Problem statement.
Using the entries below, write out the line with "SendersProps.v", the line with "Definition f64_NaN : float64 := S754_nan.", and every line in between, exactly as each is written.

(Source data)
(* ===== verification/_CoqProject ===== *)
-Q . S2P
Prelude.v
Runtime.v
Float64.v
Bytes.v
Paths.v
Strconv.v
LogsConfig.v
Containers.v
LogsDecoder.v
LogsDecoderProps.v
LogsPipeline.v
Auditor.v
FileTail.v
FileTailProps.v
Integration.v
LogsSources.v
ClusterStore.v
Dispatcher.v
DispatcherInv.v
DispatcherProps.v
Rebalance.v
Handler.v
Tagger.v
TaggerQuery.v
TaggerProps.v
Metrics.v
MetricsProps.v
Aggregator.v
AggregatorProps.v
Quantile.v
QuantileProps.v
QuantileAgent.v
TimeSampler.v
CheckSampler.v
Forwarder.v
ForwarderSystem.v
ForwarderProps.v
CheckStats.v
CheckScheduler.v
CheckSchedulerProps.v
CheckRunner.v
TemplateCache.v
Secrets.v
Resolver.v
Jmx.v
AutoConfig.v
AutoConfigProps.v
AutoConfigReplay.v
ParseFloat.v
Statsd.v
StatsdProps.v
Mapper.v
Payloads.v
StatsdServer.v
StatsdServerProps.v
PacketBuffer.v
Split.v
JsonStream.v
Serializer.v
Exporter.v
BufferedAggregator.v
BufferedAggregatorProps.v
Senders.v
SendersProps.v
Kubelet.v
KubeletListener.v
KubeletExtract.v
KubeletProps.v
Templates.v
KubeServices.v
KubeServicesProps.v
ClusterPoll.v
KVProviders.v
FileProvider.v
CustomMetrics.v
Utilities.v
ContainerListeners.v
ServiceMapper.v
TaggerCollectors.v
LogsContainers.v
(* ===== verification/Float64.v ===== *)
(** * IEEE 754 binary64

    Go's [float64] as the Standard Library's executable [spec_float] at
    precision 53 and maximal exponent 1024, rounding to nearest, ties to
    even. *)

From S2P Require Import Prelude.
From Stdlib Require Import SpecFloat.

Definition float64 : Set := spec_float.

Definition f64_zero : float64 := S754_zero false.
Definition f64_add : float64 → float64 → float64 := SFadd 53 1024.
Definition f64_sub : float64 → float64 → float64 := SFsub 53 1024.
Definition f64_mul : float64 → float64 → float64 := SFmul 53 1024.
Definition f64_div : float64 → float64 → float64 := SFdiv 53 1024.
Definition f64_lt : float64 → float64 → bool := SFltb.
Definition f64_eq : float64 → float64 → bool := SFeqb.
Definition f64_le : float64 → float64 → bool := SFleb.
Definition f64_NaN : float64 := S754_nan.

(** [float64(n)] for an integer [n]. *)
Definition f64_of_int (n : Z) : float64 := binary_normalize 53 1024 n 0 false.

(** [int64(f)]: truncation towards zero.  Out of range (and on NaN) the
    language leaves the value to the implementation; amd64 gives -2^63. *)
Definition f64_to_int (f : float64) : Z :=
  match f with
  | S754_zero _ => 0
  | S754_infinity _ | S754_nan => - two63
  | S754_finite s m e =>
      let a := if 0 <=? e then Z.pos m * 2 ^ e else Z.pos m / 2 ^ (- e) in
      let z := if s then - a else a in
      if (- two63 <=? z) && (z <? two63) then z else - two63
  end.

(** A decimal constant [n / d], correctly rounded ([n] and [d] are exact). *)
Definition f64_const (n d : Z) : float64 := f64_div (f64_of_int n) (f64_of_int d).

Definition f64_IsNaN (f : float64) : bool :=
  match f with S754_nan => true | _ => false end.

(** [math.IsInf(f, 0)] and [math.IsInf(f, 1)]. *)
Definition f64_IsInf (f : float64) : bool :=
  match f with S754_infinity _ => true | _ => false end.
Definition f64_IsInfPos (f : float64) : bool :=
  match f with S754_infinity s => negb s | _ => false end.

Definition f64_opp : float64 → float64 := SFopp.
Definition f64_Inf (sign : Z) : float64 := S754_infinity (sign <? 0).

(** Rounding to an integral value: the magnitude is [m / d], rounded by
    [round] on the mantissa and the divisor. *)
Definition f64_integral (round : bool → Z → Z → Z) (f : float64) : float64 :=
  match f with
  | S754_finite s m e =>
      if 0 <=? e then f
      else
        let q := round s (Z.pos m) (2 ^ (- e)) in
        binary_normalize 53 1024 (if s then - q else q) 0 s
  | _ => f
  end.

Definition half_even (m d : Z) : Z :=
  let q := m / d in
  let r := m mod d in
  match 2 * r ?= d with Lt => q | Gt => q + 1 | Eq => q + q mod 2 end.

(** [math.Floor] and [math.RoundToEven]. *)
Definition f64_Floor : float64 → float64 :=
  f64_integral (λ s m d, if s then (m + d - 1) / d else m / d).
Definition f64_RoundToEven : float64 → float64 := f64_integral (λ _ m d, half_even m d).

(** The functions of package math that are not determined by IEEE 754: the
    language promises no accuracy, so they are an oracle. *)
Class GoMath := {
  math_Log : float64 → float64;
  math_Log1p : float64 → float64;
  math_Log2 : float64 → float64;
  math_Pow : float64 → float64 → float64
}.

Lemma f64_const_08 : f64_const 8 10 = S754_finite false 7205759403792794 (-53).
Proof. vm_compute. reflexivity. Qed.

(** ** [<] is a strict weak order on the values that are not NaN *)

Definition f64_ok (f : float64) : Prop := f64_IsNaN f = false.

Lemma f64_lt_nan_l f : f64_lt S754_nan f = false.
Proof. done. Qed.
Lemma f64_lt_nan_r f : f64_lt f S754_nan = false.
Proof. by destruct f as [[]|[]| |[] ? ?]. Qed.

(** The value as a triple compared lexicographically: class, exponent,
    mantissa (negated for negative values). *)
Definition f64_key (f : float64) : Z * Z * Z :=
  match f with
  | S754_nan => (0, 0, 0)
  | S754_zero _ => (0, 0, 0)
  | S754_infinity true => (-2, 0, 0)
  | S754_infinity false => (2, 0, 0)
  | S754_finite true m e => (-1, - e, Z.neg m)
  | S754_finite false m e => (1, e, Z.pos m)
  end.

Definition key_lt (a b : Z * Z * Z) : Prop :=
  a.1.1 < b.1.1 ∨ (a.1.1 = b.1.1 ∧
    (a.1.2 < b.1.2 ∨ (a.1.2 = b.1.2 ∧ a.2 < b.2))).

Lemma f64_lt_key f g : f64_ok f → f64_ok g →
  f64_lt f g = true ↔ key_lt (f64_key f) (f64_key g).
Proof.
  unfold f64_ok, f64_lt, SFltb, SFcompare, key_lt. intros Hf Hg.
  destruct f as [[]|[]| |[] m e], g as [[]|[]| |[] m' e']; simpl in *; try done;
    try (split; intros; (done || lia)).
  all: destruct (Z.compare_spec e e') as [->|He|He]; try (split; intros; (done || lia)).
  all: change (Pos.compare_cont Eq m m') with (Pos.compare m m').
  all: destruct (Pos.compare_spec m m') as [->|Hm|Hm]; simpl; split; intros; (done || lia).
Qed.

Lemma f64_lt_irrefl f : f64_lt f f = false.
Proof.
  destruct (f64_IsNaN f) eqn:E.
  - by destruct f as [[]|[]| |[] ? ?].
  - destruct (f64_lt f f) eqn:L; [|done].
    pose proof (proj1 (f64_lt_key f f E E) L) as Hk. unfold key_lt in Hk. lia.
Qed.

Lemma f64_lt_trans f g h : f64_lt f g = true → f64_lt g h = true → f64_lt f h = true.
Proof.
  intros H1 H2.
  assert (∀ a b, f64_lt a b = true → f64_ok a ∧ f64_ok b) as Hok.
  { intros a b Hab. split.
    - by destruct a.
    - destruct b; try done. by rewrite f64_lt_nan_r in Hab. }
  destruct (Hok _ _ H1), (Hok _ _ H2).
  apply f64_lt_key; [done..|]. apply f64_lt_key in H1, H2; [|done..].
  unfold key_lt in *. lia.
Qed.

(** On non-NaN values "not less" is transitive (a total preorder). *)
Lemma f64_nlt_trans f g h : f64_ok f → f64_ok g → f64_ok h →
  f64_lt g f = false → f64_lt h g = false → f64_lt h f = false.
Proof.
  intros Hf Hg Hh H1 H2. destruct (f64_lt h f) eqn:L; [|done].
  assert (¬ key_lt (f64_key g) (f64_key f)) as N1.
  { intros Hk. apply f64_lt_key in Hk; [|done..]. by rewrite Hk in H1. }
  assert (¬ key_lt (f64_key h) (f64_key g)) as N2.
  { intros Hk. apply f64_lt_key in Hk; [|done..]. by rewrite Hk in H2. }
  apply f64_lt_key in L; [|done..]. unfold key_lt in *. lia.
Qed.

(** *** Integers below 2^53 are exact *)

Lemma digits2_pos_log p : Z.pos (digits2_pos p) = Z.log2 (Z.pos p) + 1.
Proof.
  induction p as [p IH|p IH|]; cbn [digits2_pos]; [| |done].
  - rewrite Pos2Z.inj_succ, IH. replace (Z.pos p~1) with (2 * Z.pos p + 1) by lia. rewrite Z.log2_succ_double by lia. lia.
  - rewrite Pos2Z.inj_succ, IH. replace (Z.pos p~0) with (2 * Z.pos p) by lia. rewrite Z.log2_double by lia. lia.
Qed.

Lemma iter_xO p d : Z.pos (Pos.iter xO p d) = Z.pos p * 2 ^ Z.pos d.
Proof.
  induction d as [|d IH] using Pos.peano_ind; [cbn; lia|].
  rewrite Pos.iter_succ, Pos2Z.inj_xO, IH, Pos2Z.inj_succ, Z.pow_succ_r by lia. lia.
Qed.

(** The mantissa has 53 digits, and nothing is rounded. *)
Lemma round_exact m : Z.log2 (Z.pos m) = 52 → ∀ e, -1074 <= e <= 971 →
  binary_round_aux 53 1024 false (Z.pos m) e loc_Exact = S754_finite false m e.
Proof.
  intros Hm e He. unfold binary_round_aux, shr_fexp. cbn [shr_record_of_loc Zdigits2].
  assert (fexp 53 1024 (Z.pos (digits2_pos m) + e) - e = 0) as E by (rewrite digits2_pos_log, Hm; unfold fexp, emin; lia).
  rewrite E. cbn [shr shr_m loc_of_shr_record round_nearest_even Zdigits2]. rewrite E. cbn [shr shr_m].
  destruct (Z.leb_spec e (1024 - 53)); [done|lia].
Qed.

Lemma f64_of_int_pos p : Z.pos p < 2 ^ 53 →
  ∃ m, f64_of_int (Z.pos p) = S754_finite false m (Z.log2 (Z.pos p) - 52) ∧ Z.pos m = Z.pos p * 2 ^ (52 - Z.log2 (Z.pos p)).
Proof.
  intros Hp. unfold f64_of_int, binary_normalize, binary_round, shl_align.
  assert (0 <= Z.log2 (Z.pos p) <= 52) as Hl by (split; [apply Z.log2_nonneg|apply Z.lt_succ_r, Z.log2_lt_pow2; lia]).
  assert (fexp 53 1024 (Z.pos (digits2_pos p) + 0) - 0 = Z.log2 (Z.pos p) - 52) as Ef by (rewrite digits2_pos_log; unfold fexp, emin; lia).
  assert (fexp 53 1024 (Z.pos (digits2_pos p) + 0) = Z.log2 (Z.pos p) - 52) as Ef' by lia.
  rewrite Ef, Ef'. destruct (Z.log2 (Z.pos p) - 52) as [|d|d] eqn:Ed; [|lia|].
  - exists p. split; [apply round_exact; lia|]. replace (52 - Z.log2 (Z.pos p)) with 0 by lia. lia.
  - exists (Pos.iter xO p d). assert (52 - Z.log2 (Z.pos p) = Z.pos d) as Hd by lia. rewrite Hd. split; [|apply iter_xO].
    apply round_exact; [|lia]. rewrite iter_xO, Z.log2_mul_pow2 by lia. lia.
Qed.

Lemma f64_of_int_lt a b : 0 <= a < 2 ^ 53 → 0 <= b < 2 ^ 53 → f64_lt (f64_of_int a) (f64_of_int b) = (a <? b).
Proof.
  intros Ha Hb. destruct a as [|a|a]; [|destruct b as [|b|b]|lia]; try lia.
  - destruct b as [|b|b]; [done| |lia]. destruct (f64_of_int_pos b) as (m & -> & _); [lia|]. done.
  - destruct (f64_of_int_pos a) as (m & -> & _); [lia|]. done.
  - destruct (f64_of_int_pos a) as (ma & -> & Hma); [lia|]. destruct (f64_of_int_pos b) as (mb & -> & Hmb); [lia|].
    unfold f64_lt, SFltb, SFcompare.
    pose proof (Z.log2_spec (Z.pos a) ltac:(lia)) as La. pose proof (Z.log2_spec (Z.pos b) ltac:(lia)) as Lb.
    destruct (Z.compare_spec (Z.log2 (Z.pos a) - 52) (Z.log2 (Z.pos b) - 52)) as [E|E|E].
    + change (Pos.compare_cont Eq ma mb) with (Pos.compare ma mb). replace (Z.log2 (Z.pos b)) with (Z.log2 (Z.pos a)) in Hmb by lia.
      assert (0 < 2 ^ (52 - Z.log2 (Z.pos a))) as Hpow by (apply Z.pow_pos_nonneg; [lia|]; pose proof (Z.log2_lt_pow2 (Z.pos a) 53 ltac:(lia)); lia).
      change (Pos.compare ma mb) with (Z.compare (Z.pos ma) (Z.pos mb)). rewrite Hma, Hmb.
      destruct (Z.compare_spec (Z.pos a * 2 ^ (52 - Z.log2 (Z.pos a))) (Z.pos b * 2 ^ (52 - Z.log2 (Z.pos a)))); symmetry; (apply Z.ltb_lt || apply Z.ltb_ge); nia.
    + assert (Z.log2 (Z.pos a) < Z.log2 (Z.pos b)) by lia. symmetry. apply Z.ltb_lt. by apply Z.log2_lt_cancel.
    + assert (Z.log2 (Z.pos b) < Z.log2 (Z.pos a)) by lia. symmetry. apply Z.ltb_ge. apply Z.lt_le_incl. by apply Z.log2_lt_cancel.
Qed.

(** [math.Max], on numbers that are neither infinite, NaN nor zeroes of both
    signs. *)
Definition f64_Max (x y : float64) : float64 := if f64_lt y x then x else y.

Output for this task.
SendersProps.v
Kubelet.v
KubeletListener.v
KubeletExtract.v
KubeletProps.v
Templates.v
KubeServices.v
KubeServicesProps.v
ClusterPoll.v
KVProviders.v
FileProvider.v
CustomMetrics.v
Utilities.v
ContainerListeners.v
ServiceMapper.v
TaggerCollectors.v
LogsContainers.v
(* ===== verification/Float64.v ===== *)
(** * IEEE 754 binary64

    Go's [float64] as the Standard Library's executable [spec_float] at
    precision 53 and maximal exponent 1024, rounding to nearest, ties to
    even. *)

From S2P Require Import Prelude.
From Stdlib Require Import SpecFloat.

Definition float64 : Set := spec_float.

Definition f64_zero : float64 := S754_zero false.
Definition f64_add : float64 → float64 → float64 := SFadd 53 1024.
Definition f64_sub : float64 → float64 → float64 := SFsub 53 1024.
Definition f64_mul : float64 → float64 → float64 := SFmul 53 1024.
Definition f64_div : float64 → float64 → float64 := SFdiv 53 1024.
Definition f64_lt : float64 → float64 → bool := SFltb.
Definition f64_eq : float64 → float64 → bool := SFeqb.
Definition f64_le : float64 → float64 → bool := SFleb.
Definition f64_NaN : float64 := S754_nan.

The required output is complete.